* _WHAT THE TASK ASKS_: When you find the line with "as_name := name;" among the records below, reproduce it and each line after it exactly, ending with the line with "(AGENT_GZ b) (join".

* _RECORDED INFORMATION_:
::::

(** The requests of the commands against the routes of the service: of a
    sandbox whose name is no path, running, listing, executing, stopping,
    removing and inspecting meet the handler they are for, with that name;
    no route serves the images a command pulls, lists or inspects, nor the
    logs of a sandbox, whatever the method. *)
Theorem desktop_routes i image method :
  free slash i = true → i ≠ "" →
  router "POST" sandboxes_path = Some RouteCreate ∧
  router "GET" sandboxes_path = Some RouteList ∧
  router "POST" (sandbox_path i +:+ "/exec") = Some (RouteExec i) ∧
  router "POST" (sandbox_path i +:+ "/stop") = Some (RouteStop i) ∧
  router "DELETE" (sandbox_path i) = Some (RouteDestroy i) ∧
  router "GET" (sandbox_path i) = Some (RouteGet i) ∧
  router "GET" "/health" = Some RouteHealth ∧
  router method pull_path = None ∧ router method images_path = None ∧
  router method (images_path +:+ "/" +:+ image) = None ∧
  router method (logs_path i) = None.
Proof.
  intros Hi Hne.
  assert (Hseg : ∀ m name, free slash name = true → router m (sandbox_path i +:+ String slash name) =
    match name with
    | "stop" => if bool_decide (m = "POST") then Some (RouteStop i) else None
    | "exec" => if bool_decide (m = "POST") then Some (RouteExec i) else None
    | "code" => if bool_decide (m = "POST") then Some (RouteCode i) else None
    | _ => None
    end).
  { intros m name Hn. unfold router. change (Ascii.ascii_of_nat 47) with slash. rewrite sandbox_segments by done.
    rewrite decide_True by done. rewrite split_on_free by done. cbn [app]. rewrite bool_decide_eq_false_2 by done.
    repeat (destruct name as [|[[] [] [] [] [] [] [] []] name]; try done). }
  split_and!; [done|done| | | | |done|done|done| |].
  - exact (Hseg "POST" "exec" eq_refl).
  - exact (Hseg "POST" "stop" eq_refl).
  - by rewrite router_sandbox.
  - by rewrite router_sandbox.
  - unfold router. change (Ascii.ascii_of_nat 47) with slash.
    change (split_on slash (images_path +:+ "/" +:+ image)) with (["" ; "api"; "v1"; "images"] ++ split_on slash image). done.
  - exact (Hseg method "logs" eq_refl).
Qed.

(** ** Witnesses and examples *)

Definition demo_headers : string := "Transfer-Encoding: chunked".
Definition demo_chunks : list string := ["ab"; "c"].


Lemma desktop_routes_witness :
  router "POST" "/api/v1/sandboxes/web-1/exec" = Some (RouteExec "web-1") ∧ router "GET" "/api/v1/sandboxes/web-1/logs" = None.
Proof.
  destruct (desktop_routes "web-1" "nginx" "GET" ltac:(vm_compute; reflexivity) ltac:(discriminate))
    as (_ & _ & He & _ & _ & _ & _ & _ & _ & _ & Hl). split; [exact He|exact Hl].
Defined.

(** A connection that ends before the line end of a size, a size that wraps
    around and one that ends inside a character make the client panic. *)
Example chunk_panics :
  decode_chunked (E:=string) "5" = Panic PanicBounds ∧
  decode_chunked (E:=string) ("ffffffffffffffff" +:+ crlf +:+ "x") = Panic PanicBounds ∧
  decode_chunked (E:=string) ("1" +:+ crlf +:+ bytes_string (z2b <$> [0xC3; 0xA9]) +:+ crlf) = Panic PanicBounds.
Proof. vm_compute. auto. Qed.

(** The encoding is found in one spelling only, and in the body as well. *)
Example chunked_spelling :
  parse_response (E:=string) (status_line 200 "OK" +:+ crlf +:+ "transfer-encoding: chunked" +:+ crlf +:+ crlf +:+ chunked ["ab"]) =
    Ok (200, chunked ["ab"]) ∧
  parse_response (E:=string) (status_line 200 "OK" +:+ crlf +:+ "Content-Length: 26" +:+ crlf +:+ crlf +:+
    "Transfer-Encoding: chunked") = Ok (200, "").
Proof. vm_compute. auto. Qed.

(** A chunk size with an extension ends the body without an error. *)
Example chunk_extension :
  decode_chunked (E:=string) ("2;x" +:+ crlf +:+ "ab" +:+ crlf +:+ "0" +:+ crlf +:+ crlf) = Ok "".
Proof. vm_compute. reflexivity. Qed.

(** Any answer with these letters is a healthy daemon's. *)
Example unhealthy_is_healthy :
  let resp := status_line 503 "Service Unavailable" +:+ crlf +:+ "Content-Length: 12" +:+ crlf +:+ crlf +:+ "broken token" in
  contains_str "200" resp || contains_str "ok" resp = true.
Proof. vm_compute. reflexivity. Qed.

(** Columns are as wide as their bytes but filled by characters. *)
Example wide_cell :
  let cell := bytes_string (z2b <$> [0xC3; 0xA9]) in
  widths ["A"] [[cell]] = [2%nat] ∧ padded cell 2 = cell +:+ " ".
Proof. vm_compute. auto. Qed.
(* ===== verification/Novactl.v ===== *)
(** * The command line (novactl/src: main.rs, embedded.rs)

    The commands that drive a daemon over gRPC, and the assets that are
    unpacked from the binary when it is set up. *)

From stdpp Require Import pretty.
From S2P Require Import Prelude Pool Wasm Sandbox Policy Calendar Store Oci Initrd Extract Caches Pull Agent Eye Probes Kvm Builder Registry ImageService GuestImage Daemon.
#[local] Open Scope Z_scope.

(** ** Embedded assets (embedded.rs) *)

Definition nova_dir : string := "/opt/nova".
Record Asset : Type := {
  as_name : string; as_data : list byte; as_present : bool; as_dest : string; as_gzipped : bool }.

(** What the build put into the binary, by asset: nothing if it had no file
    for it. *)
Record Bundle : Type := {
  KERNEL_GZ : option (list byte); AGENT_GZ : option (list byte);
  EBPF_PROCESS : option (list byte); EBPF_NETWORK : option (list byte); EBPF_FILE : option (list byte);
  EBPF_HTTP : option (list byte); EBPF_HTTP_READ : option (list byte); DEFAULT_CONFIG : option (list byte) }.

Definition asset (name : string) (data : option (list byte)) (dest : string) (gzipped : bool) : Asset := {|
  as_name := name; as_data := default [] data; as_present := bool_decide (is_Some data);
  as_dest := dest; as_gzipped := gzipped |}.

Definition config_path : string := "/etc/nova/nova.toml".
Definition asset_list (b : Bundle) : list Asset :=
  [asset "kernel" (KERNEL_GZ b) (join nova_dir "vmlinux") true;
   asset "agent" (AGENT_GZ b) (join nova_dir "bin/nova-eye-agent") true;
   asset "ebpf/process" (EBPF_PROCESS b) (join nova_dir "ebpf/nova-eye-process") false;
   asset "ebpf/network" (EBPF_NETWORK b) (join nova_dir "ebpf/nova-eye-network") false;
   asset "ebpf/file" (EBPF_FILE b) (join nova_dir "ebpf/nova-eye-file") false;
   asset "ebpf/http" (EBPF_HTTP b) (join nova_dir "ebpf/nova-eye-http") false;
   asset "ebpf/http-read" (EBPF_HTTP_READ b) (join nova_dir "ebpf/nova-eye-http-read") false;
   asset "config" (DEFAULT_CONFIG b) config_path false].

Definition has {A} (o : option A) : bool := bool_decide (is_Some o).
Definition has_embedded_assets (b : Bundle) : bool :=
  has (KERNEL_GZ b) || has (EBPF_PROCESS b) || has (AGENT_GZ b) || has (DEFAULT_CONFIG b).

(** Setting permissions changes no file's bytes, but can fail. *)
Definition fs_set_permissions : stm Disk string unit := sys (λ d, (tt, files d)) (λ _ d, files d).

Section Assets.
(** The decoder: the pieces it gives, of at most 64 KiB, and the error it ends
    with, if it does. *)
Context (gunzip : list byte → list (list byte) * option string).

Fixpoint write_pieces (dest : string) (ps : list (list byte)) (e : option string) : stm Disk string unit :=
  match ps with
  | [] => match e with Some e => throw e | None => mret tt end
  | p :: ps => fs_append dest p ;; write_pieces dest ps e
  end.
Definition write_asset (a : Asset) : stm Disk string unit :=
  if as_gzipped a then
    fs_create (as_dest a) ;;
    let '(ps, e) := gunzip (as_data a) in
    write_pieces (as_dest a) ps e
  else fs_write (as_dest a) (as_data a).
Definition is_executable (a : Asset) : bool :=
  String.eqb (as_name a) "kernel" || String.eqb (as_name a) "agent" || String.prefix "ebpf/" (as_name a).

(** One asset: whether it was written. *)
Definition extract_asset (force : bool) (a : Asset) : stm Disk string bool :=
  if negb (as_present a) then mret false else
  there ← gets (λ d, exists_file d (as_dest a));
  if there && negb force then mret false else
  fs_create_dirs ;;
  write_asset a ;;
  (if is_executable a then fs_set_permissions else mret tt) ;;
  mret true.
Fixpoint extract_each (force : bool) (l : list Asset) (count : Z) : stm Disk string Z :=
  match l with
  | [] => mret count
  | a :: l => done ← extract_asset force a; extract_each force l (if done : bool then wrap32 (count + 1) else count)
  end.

::::

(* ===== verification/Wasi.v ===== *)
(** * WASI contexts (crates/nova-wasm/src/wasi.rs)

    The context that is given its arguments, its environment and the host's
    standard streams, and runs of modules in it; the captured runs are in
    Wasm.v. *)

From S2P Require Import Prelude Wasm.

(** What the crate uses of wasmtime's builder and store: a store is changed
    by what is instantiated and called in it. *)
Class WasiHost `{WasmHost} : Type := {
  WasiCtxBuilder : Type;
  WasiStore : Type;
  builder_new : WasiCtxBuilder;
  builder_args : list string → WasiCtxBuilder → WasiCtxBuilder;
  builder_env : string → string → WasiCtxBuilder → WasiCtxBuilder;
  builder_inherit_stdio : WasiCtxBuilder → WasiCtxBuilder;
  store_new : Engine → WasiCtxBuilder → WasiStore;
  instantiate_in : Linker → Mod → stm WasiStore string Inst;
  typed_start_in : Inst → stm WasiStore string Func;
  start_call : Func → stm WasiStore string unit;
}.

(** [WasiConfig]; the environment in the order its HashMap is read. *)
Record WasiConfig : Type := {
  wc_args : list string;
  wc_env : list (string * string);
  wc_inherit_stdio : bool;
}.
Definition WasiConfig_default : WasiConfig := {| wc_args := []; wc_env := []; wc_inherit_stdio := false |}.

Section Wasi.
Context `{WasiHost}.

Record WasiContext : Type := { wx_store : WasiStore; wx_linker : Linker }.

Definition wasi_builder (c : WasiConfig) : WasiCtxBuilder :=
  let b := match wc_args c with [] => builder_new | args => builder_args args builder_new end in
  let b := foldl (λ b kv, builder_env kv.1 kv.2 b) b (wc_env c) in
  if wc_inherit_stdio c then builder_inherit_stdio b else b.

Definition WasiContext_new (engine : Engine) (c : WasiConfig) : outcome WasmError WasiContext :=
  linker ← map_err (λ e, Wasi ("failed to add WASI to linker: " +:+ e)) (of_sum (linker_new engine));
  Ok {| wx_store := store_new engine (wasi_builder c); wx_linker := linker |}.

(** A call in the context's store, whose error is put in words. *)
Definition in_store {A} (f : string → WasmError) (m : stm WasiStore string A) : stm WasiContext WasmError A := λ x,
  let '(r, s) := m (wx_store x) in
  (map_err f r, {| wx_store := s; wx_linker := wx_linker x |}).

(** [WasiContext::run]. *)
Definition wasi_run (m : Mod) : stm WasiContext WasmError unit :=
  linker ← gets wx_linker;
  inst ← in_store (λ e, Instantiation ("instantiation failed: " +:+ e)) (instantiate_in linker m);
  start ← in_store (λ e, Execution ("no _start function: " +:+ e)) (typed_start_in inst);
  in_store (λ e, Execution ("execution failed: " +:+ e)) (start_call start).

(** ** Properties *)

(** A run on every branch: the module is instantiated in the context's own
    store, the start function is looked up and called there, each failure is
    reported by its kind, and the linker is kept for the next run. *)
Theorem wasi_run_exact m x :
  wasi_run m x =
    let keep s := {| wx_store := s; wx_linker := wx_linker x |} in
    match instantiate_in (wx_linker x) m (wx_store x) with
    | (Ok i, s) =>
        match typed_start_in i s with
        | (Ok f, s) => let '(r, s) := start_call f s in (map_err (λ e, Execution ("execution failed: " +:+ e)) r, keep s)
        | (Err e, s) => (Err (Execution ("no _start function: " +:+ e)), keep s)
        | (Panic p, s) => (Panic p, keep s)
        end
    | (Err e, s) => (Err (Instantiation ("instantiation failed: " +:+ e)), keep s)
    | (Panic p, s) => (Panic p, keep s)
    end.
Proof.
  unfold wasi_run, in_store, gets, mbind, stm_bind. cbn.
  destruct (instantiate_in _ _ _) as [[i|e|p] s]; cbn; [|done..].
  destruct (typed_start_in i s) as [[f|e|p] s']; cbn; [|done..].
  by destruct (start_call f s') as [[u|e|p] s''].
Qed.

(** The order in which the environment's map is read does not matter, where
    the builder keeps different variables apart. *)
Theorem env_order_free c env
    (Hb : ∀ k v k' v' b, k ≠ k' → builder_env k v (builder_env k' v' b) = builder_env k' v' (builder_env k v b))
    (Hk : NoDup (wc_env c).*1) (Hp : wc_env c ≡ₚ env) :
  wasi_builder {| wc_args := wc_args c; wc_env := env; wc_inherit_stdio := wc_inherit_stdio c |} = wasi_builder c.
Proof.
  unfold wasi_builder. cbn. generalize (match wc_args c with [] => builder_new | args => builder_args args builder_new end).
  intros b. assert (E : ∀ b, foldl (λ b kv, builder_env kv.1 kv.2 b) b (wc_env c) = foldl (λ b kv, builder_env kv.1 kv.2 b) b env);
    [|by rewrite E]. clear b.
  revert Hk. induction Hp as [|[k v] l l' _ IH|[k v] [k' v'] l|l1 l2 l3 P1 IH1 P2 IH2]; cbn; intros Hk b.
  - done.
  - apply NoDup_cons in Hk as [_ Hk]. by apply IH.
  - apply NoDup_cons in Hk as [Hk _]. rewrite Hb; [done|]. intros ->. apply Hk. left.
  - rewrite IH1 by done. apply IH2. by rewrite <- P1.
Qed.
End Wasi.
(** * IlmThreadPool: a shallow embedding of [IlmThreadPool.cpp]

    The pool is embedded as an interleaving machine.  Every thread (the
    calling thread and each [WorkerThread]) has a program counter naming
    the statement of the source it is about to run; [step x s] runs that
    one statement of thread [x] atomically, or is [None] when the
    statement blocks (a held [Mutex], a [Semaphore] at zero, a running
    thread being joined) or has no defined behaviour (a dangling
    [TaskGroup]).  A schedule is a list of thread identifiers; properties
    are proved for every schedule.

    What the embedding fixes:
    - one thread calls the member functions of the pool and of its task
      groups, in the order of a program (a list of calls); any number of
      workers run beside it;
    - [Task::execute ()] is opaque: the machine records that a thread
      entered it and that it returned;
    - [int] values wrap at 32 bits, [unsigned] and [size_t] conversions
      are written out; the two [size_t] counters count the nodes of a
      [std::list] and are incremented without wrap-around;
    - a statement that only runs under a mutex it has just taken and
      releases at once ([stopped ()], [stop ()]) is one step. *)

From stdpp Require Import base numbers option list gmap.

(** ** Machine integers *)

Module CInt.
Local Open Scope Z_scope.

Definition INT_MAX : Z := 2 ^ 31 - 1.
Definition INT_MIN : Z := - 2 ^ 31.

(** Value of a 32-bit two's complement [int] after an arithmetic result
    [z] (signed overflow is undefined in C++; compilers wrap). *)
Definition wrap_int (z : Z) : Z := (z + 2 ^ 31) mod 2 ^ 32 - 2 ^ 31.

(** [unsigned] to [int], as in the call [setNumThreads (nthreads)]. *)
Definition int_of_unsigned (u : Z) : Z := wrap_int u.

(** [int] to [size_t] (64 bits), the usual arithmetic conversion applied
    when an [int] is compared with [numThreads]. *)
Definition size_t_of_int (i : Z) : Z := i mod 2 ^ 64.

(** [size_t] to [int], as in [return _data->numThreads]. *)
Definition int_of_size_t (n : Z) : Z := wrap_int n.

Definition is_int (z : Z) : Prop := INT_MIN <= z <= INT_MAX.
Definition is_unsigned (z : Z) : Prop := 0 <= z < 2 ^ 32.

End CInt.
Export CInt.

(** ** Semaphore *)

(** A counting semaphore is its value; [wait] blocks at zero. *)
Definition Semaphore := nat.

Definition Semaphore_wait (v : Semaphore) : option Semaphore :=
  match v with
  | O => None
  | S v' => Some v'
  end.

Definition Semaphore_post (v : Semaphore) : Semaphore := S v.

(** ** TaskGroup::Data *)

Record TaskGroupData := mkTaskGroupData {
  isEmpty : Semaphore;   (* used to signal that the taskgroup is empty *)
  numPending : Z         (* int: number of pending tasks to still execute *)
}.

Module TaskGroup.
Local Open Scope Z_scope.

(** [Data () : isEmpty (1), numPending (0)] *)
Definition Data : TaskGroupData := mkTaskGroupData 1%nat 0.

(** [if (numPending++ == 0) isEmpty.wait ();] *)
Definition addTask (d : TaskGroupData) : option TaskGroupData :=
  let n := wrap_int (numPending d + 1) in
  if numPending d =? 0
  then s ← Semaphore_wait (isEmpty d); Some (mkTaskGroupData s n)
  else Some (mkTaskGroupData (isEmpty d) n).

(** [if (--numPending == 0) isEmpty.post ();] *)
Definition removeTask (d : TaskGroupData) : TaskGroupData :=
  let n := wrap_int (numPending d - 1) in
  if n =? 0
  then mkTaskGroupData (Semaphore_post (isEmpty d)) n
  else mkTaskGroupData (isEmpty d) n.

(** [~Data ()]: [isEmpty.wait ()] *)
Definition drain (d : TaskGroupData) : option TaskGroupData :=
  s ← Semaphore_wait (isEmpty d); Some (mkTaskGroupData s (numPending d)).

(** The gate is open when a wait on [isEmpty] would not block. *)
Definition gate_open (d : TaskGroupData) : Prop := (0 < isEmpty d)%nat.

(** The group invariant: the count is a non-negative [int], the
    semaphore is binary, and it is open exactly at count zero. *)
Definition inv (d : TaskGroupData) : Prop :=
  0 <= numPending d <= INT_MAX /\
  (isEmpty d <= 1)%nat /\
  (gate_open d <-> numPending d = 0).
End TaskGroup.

::::

* _RESULT FOR THIS EXERCISE_:
  as_name := name; as_data := default [] data; as_present := bool_decide (is_Some data);
  as_dest := dest; as_gzipped := gzipped |}.

Definition config_path : string := "/etc/nova/nova.toml".
Definition asset_list (b : Bundle) : list Asset :=
  [asset "kernel" (KERNEL_GZ b) (join nova_dir "vmlinux") true;
   asset "agent" (AGENT_GZ b) (join nova_dir "bin/nova-eye-agent") true;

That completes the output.